• **Assignment**:
Of all the lines in the entries, how many carry the word "CacheKey"? The reply is that number and no more.

• **Provided information**:
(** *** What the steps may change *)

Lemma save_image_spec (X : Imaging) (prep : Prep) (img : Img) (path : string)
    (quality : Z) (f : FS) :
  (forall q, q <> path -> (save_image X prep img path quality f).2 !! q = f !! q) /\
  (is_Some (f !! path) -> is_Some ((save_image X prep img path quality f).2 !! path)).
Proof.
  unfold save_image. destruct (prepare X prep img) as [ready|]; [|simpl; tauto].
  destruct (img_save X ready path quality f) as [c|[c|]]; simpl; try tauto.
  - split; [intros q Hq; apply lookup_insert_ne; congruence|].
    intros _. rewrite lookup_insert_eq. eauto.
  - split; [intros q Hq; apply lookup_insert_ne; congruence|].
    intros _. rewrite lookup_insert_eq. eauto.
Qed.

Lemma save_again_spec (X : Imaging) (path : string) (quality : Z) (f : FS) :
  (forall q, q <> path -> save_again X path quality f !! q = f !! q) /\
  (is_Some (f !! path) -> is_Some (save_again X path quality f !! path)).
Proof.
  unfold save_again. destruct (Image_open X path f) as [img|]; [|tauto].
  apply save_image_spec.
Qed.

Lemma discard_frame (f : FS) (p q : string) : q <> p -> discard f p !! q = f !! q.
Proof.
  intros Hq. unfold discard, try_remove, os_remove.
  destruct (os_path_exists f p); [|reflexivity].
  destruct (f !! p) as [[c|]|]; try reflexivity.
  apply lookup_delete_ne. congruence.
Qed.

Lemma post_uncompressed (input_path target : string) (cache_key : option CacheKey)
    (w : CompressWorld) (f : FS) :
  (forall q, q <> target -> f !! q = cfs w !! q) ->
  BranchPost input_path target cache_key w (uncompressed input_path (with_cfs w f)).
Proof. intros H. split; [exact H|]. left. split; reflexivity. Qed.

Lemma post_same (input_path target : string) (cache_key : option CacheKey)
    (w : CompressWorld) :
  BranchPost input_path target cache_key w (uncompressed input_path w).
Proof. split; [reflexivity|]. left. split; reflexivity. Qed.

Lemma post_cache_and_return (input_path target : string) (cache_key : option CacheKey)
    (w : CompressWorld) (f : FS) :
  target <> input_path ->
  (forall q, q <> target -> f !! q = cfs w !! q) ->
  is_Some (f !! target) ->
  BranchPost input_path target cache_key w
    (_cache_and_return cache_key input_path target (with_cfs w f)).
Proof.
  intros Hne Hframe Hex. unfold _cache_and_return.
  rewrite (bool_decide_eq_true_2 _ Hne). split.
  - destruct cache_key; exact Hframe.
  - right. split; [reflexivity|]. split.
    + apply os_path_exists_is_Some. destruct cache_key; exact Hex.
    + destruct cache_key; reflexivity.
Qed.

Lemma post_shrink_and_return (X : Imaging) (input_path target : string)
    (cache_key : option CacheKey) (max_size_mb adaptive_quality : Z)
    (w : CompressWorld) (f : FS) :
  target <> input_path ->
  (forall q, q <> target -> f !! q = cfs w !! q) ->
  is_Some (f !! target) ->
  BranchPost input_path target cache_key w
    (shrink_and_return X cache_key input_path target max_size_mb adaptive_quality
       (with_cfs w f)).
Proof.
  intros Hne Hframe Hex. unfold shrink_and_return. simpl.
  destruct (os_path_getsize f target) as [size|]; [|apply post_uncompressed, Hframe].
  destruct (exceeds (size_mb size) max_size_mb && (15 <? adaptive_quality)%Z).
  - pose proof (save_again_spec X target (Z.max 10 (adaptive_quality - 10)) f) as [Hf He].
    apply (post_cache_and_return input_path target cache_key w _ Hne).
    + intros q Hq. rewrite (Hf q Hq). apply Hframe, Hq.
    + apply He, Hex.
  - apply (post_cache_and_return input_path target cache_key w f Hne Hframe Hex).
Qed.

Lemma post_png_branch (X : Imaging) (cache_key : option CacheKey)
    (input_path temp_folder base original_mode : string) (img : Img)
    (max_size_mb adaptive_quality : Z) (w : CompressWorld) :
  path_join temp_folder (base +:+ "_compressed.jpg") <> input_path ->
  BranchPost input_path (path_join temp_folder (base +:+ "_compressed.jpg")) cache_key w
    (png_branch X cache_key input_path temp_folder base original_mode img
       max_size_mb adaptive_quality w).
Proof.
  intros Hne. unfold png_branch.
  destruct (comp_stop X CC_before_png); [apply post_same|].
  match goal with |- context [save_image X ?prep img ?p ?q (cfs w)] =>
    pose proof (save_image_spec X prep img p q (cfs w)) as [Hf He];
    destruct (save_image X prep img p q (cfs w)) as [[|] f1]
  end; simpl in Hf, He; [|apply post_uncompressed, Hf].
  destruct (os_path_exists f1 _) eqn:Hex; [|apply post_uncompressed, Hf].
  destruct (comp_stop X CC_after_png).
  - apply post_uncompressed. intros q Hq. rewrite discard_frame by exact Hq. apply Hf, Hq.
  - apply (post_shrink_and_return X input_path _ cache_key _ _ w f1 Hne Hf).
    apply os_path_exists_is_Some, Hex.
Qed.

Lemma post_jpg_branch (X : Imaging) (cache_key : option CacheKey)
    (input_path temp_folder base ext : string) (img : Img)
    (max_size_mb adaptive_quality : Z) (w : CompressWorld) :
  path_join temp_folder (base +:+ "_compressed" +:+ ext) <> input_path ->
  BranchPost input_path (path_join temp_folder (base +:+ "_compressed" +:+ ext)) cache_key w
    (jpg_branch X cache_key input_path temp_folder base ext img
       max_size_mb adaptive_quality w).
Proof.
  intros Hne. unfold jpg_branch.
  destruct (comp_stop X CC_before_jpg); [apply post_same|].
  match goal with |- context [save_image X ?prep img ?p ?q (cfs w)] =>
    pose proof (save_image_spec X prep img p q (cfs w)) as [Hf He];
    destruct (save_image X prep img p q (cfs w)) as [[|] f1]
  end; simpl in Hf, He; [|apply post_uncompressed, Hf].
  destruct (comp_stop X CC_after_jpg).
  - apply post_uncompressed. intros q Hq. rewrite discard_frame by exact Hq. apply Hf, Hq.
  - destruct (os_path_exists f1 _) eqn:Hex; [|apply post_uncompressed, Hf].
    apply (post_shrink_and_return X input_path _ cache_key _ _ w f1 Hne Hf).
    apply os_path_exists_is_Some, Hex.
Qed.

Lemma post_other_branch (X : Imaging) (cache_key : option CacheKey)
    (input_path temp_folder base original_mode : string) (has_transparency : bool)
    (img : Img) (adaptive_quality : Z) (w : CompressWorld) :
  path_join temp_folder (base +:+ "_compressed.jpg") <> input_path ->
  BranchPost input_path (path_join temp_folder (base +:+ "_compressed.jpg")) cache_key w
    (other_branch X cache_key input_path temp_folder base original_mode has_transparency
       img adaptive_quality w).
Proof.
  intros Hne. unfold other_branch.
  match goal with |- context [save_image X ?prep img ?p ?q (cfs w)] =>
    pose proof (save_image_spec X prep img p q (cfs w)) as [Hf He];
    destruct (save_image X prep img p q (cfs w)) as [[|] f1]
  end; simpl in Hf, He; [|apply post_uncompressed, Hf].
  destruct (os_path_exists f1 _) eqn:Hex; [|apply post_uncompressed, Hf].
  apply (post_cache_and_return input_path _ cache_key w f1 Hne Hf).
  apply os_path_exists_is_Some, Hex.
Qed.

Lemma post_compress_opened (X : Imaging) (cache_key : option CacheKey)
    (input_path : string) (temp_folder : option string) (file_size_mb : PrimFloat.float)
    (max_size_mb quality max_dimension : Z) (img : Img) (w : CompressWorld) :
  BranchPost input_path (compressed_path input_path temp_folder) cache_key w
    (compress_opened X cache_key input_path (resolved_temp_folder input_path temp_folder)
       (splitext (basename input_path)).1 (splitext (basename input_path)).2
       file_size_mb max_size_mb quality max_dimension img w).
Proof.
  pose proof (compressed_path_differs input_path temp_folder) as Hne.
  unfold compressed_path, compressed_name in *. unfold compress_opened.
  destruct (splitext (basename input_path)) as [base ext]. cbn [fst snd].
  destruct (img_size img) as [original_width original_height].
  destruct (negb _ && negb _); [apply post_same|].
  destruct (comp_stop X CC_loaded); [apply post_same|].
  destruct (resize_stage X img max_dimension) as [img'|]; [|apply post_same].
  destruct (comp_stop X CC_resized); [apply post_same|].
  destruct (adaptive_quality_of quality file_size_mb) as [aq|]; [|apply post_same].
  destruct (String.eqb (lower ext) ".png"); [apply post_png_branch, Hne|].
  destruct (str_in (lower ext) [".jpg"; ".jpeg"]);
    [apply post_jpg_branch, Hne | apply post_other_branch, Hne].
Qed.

• **Solution to the problem**:
8